Requests enter a queue (the bucket) and are processed at a fixed output rate. Excess requests are dropped if the queue is full. Provides a smooth constant output rate — useful for traffic shaping. Implemented as a FIFO queue with a fixed drain rate.

3. Fixed Window Counter

Count requests per fixed time window (e.g., 100 requests per minute). Simple: INCR counter in Redis with TTL=60s. Problem: boundary burst — 100 requests at 0:59 and 100 at 1:01 = 200 requests in 2 seconds.

def allow_fixed_window(user_id, limit=100, window=60):
    key = f"rate:{user_id}:{int(time.time() // window)}"
    count = redis.incr(key)
    if count == 1:
        redis.expire(key, window)
    return count <= limit

4. Sliding Window Log

Keep a log of timestamps of recent requests per user. On each request: remove timestamps older than 1 minute, count remaining — if < limit, allow and add timestamp. Accurate but memory-intensive (stores every request timestamp). Use Redis sorted set: ZADD with score=timestamp, ZREMRANGEBYSCORE to expire old entries.

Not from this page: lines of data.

(* ===== verification/Metrics.v ===== *)
(** * The metrics registry: [services/metrics.ts]

    The counters and gauges of the process, as prom-client keeps them: a value per
    metric name and label set; [inc] refuses labels that were not declared.  The
    services of this development log the calls they make as values of
    [Schema.Metric]; [record] is what each call does to the registry.  Histograms
    and the text exposition are prom-client's and are left out. *)

From stdpp Require Import gmap.
From S2P Require Import Prelude JsString Json Errors Double Schema.
From Stdlib Require Import String.

Open Scope string_scope.

(** ** Declarations *)

Record CounterDef : Type := { cd_name : string; cd_labelNames : list string }.

Definition verificationsStarted : CounterDef :=
  {| cd_name := "syrotp_verifications_started_total"; cd_labelNames := ["app_id"] |}.
Definition verificationsTerminal : CounterDef :=
  {| cd_name := "syrotp_verifications_terminal_total"; cd_labelNames := ["app_id"; "status"] |}.
Definition inboundReceivedCounter : CounterDef :=
  {| cd_name := "syrotp_inbound_received_total"; cd_labelNames := ["receiver_id"; "matched"; "reason"] |}.
Definition hmacRejectedCounter : CounterDef :=
  {| cd_name := "syrotp_hmac_rejected_total"; cd_labelNames := ["reason"] |}.
Definition apiKeyRejectedCounter : CounterDef :=
  {| cd_name := "syrotp_api_key_rejected_total"; cd_labelNames := ["reason"] |}.
Definition rateLimitedCounter : CounterDef :=
  {| cd_name := "syrotp_rate_limited_total"; cd_labelNames := ["bucket"] |}.
Definition heartbeatDbUpdates : CounterDef :=
  {| cd_name := "syrotp_receiver_heartbeat_db_updates_total"; cd_labelNames := ["outcome"] |}.
Definition matchingInvariantViolations : CounterDef :=
  {| cd_name := "syrotp_matching_invariant_violations_total"; cd_labelNames := [] |}.
Definition verificationCodeCollisions : CounterDef :=
  {| cd_name := "syrotp_verification_code_collisions_total"; cd_labelNames := ["outcome"] |}.
Definition receiverSelectedCounter : CounterDef :=
  {| cd_name := "syrotp_receiver_selected_total"; cd_labelNames := ["match"] |}.
Definition webhookEventsEmitted : CounterDef :=
  {| cd_name := "syrotp_webhook_events_total"; cd_labelNames := ["event_type"] |}.
Definition webhookDeliveriesTerminal : CounterDef :=
  {| cd_name := "syrotp_webhook_deliveries_total"; cd_labelNames := ["status"] |}.
Definition webhookDeliveryFailures : CounterDef :=
  {| cd_name := "syrotp_webhook_delivery_failures_total"; cd_labelNames := ["reason"] |}.

Definition counters : list CounterDef :=
  [verificationsStarted; verificationsTerminal; inboundReceivedCounter; hmacRejectedCounter; apiKeyRejectedCounter;
   rateLimitedCounter; heartbeatDbUpdates; matchingInvariantViolations; verificationCodeCollisions;
   receiverSelectedCounter; webhookEventsEmitted; webhookDeliveriesTerminal; webhookDeliveryFailures].

(** ** The registry *)

Abbreviation Labels := (list (string * string)).

Record Registry : Type := mkRegistry {
  counterValues : gmap (string * Labels) Z;
  gaugeValues : gmap (string * Labels) double;
}.

Definition empty_registry : Registry := mkRegistry ∅ ∅.

(** [counter.inc(labels)]: throws on a label that was not declared. *)
Definition inc (c : CounterDef) (labels : Labels) (r : Registry) : outcome exn Registry :=
  if forallb (fun kv => existsb (String.eqb (fst kv)) (cd_labelNames c)) labels
  then Return (mkRegistry (<[(cd_name c, labels) := (1 + default 0 (counterValues r !! (cd_name c, labels)))%Z]> (counterValues r))
                 (gaugeValues r))
  else Throw (JsError "Added label is not included in initial labelset").

(** The counter and labels of a call; [None] for a histogram's observation. *)
Definition sample (m : Metric) : option (CounterDef * Labels) :=
  match m with
  | verificationStarted appId => Some (verificationsStarted, [("app_id", appId)])
  | verificationTerminal appId status => Some (verificationsTerminal, [("app_id", appId); ("status", status)])
  | inboundReceived receiverId matched reason =>
      Some (inboundReceivedCounter,
            [("receiver_id", receiverId); ("matched", if matched then "true" else "false"); ("reason", reason)])
  | hmacRejected reason => Some (hmacRejectedCounter, [("reason", reason)])
  | apiKeyRejected reason => Some (apiKeyRejectedCounter, [("reason", reason)])
  | rateLimitedBucket bucket => Some (rateLimitedCounter, [("bucket", bucket)])
  | heartbeatDbUpdate outcome => Some (heartbeatDbUpdates, [("outcome", outcome)])
  | receiverSelected match_ => Some (receiverSelectedCounter, [("match", match_)])
  | matchingInvariantViolated => Some (matchingInvariantViolations, [])
  | verificationCodeCollision outcome => Some (verificationCodeCollisions, [("outcome", outcome)])
  | webhookEventEmitted eventType => Some (webhookEventsEmitted, [("event_type", eventType)])
  | webhookDeliveryTerminal status => Some (webhookDeliveriesTerminal, [("status", status)])
  | webhookDeliveryFailure reason => Some (webhookDeliveryFailures, [("reason", reason)])
  | webhookDeliveryObserved _ => None
  end.

(** One call of [metrics]. *)
Definition record (m : Metric) (r : Registry) : outcome exn Registry :=
  match sample m with Some (c, labels) => inc c labels r | None => Return r end.

(** The calls of a run, in order. *)
Fixpoint record_all (ms : list Metric) (r : Registry) : outcome exn Registry :=
  match ms with
  | [] => Return r
  | m :: ms' => match record m r with Return r' => record_all ms' r' | Throw e => Throw e end
  end.

(** ** Gauges *)

Definition set_gauge (name : string) (labels : Labels) (v : double) (r : Registry) : Registry :=
  mkRegistry (counterValues r) (<[(name, labels) := v]> (gaugeValues r)).

(** [gauge.reset()] of a labelled gauge *)
Definition reset_gauge (name : string) (r : Registry) : Registry :=
  mkRegistry (counterValues r) (filter (fun kv => fst (fst kv) <> name) (gaugeValues r)).

Record ReceiverGauges : Type := {
  enabledTotal : Z; disabledTotal : Z; healthyTotal : Z; perReceiverHeartbeatAge : list (string * Z);
}.

Definition HEARTBEAT_AGE : string := "syrotp_receiver_heartbeat_age_seconds".

Definition setReceiverGauges (values : ReceiverGauges) (r : Registry) : Registry :=
  let r := set_gauge "syrotp_receivers_total" [("enabled", "true")] (of_Z (enabledTotal values)) r in
  let r := set_gauge "syrotp_receivers_total" [("enabled", "false")] (of_Z (disabledTotal values)) r in
  let r := set_gauge "syrotp_receivers_healthy_total" [] (of_Z (healthyTotal values)) r in
  let r := reset_gauge HEARTBEAT_AGE r in
  fold_left (fun r '(id, age) => set_gauge HEARTBEAT_AGE [("receiver_id", id)] (of_Z age) r)
    (perReceiverHeartbeatAge values) r.

Record AbuseGauges : Type := {
  failed_verification_rate : double; unmatched_inbound_rate : double; abuse_binding_failure_rate : double; min_app_health_score : double;
}.

Definition setAbuseSignals (signals : AbuseGauges) (r : Registry) : Registry :=
  let r := set_gauge "syrotp_abuse_failed_verification_rate" [] (failed_verification_rate signals) r in
  let r := set_gauge "syrotp_abuse_unmatched_inbound_rate" [] (unmatched_inbound_rate signals) r in
  let r := set_gauge "syrotp_abuse_binding_failure_rate" [] (abuse_binding_failure_rate signals) r in
  set_gauge "syrotp_abuse_min_app_health_score" [] (min_app_health_score signals) r.

(** [classifyStatus] *)
Definition classifyStatus (s : Z) : string :=
  if ((200 <=? s) && (s <? 300))%Z then "2xx"
  else if ((400 <=? s) && (s <? 500))%Z then "4xx"
  else if ((500 <=? s) && (s <? 600))%Z then "5xx"
  else "other".

(** Whether a call counts in a series. *)
Definition counts_in (key : string * Labels) (m : Metric) : bool :=
  match sample m with Some (c, labels) => bool_decide ((cd_name c, labels) = key) | None => false end.

(** ** Properties *)

Lemma sample_declared m :
  match sample m with
  | Some (c, labels) => In c counters /\ map fst labels = cd_labelNames c
  | None => True
  end.
Proof. destruct m; cbn [sample]; try (split; [cbn; tauto|reflexivity]). done. Qed.

Lemma inc_declared c labels r :
  map fst labels = cd_labelNames c ->
  inc c labels r
  = Return (mkRegistry (<[(cd_name c, labels) := (1 + default 0 (counterValues r !! (cd_name c, labels)))%Z]> (counterValues r))
              (gaugeValues r)).
Proof.
  intros E. unfold inc. replace (forallb _ labels) with true; [done|]. symmetry. apply forallb_forall.
  intros kv Hin. apply existsb_exists. exists (fst kv). split; [|apply String.eqb_refl].
  rewrite <- E. by apply in_map.
Qed.

(** What one call does to one series. *)
Lemma record_value m r key :
  exists r', record m r = Return r' /\
    default 0%Z (counterValues r' !! key)
    = (default 0%Z (counterValues r !! key) + if counts_in key m then 1 else 0)%Z /\
    gaugeValues r' = gaugeValues r.
Proof.
  pose proof (sample_declared m) as Hs. revert Hs. unfold record, counts_in.
  destruct (sample m) as [[c labels]|]; [|intros _; exists r; split; [done|]; split; [lia|done]].
  intros [_ E]. rewrite (inc_declared c labels r E). eexists. split; [reflexivity|].
  cbn [counterValues gaugeValues]. split; [|done]. case_bool_decide as Ek.
  - subst key. rewrite lookup_insert_eq. cbn. lia.
  - rewrite lookup_insert_ne by done. lia.
Qed.

(** After any sequence of calls every series holds what it held before plus the number of
    calls that count in it, whatever their order; the gauges are as they were. *)
Theorem record_all_counts ms r key :
  exists r', record_all ms r = Return r' /\
    default 0%Z (counterValues r' !! key)
    = (default 0%Z (counterValues r !! key) + Z.of_nat (List.length (List.filter (counts_in key) ms)))%Z /\
    gaugeValues r' = gaugeValues r.
Proof.
  revert r. induction ms as [|m ms IH]; intros r; cbn [record_all List.filter].
  { exists r. split; [done|]. split; [cbn; lia|done]. }
  destruct (record_value m r key) as (r1 & E1 & V1 & G1). destruct (IH r1) as (r2 & E2 & V2 & G2).
  exists r2. rewrite E1. split; [done|]. split; [|congruence].
  rewrite V2, V1. destruct (counts_in key m); cbn [List.length]; lia.
Qed.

5. Sliding Window Counter (Recommended)

Approximate sliding window using two fixed window counters. For a 60s window: current_window_count + previous_window_count * (overlap_fraction).

def allow_sliding_window(user_id, limit=100, window=60):
    now = time.time()
    current_window = int(now // window)
    prev_window = current_window - 1
    overlap = now % window / window  # fraction of current window elapsed

    curr_key = f"rate:{user_id}:{current_window}"
    prev_key = f"rate:{user_id}:{prev_window}"

    curr_count = int(redis.get(curr_key) or 0)
    prev_count = int(redis.get(prev_key) or 0)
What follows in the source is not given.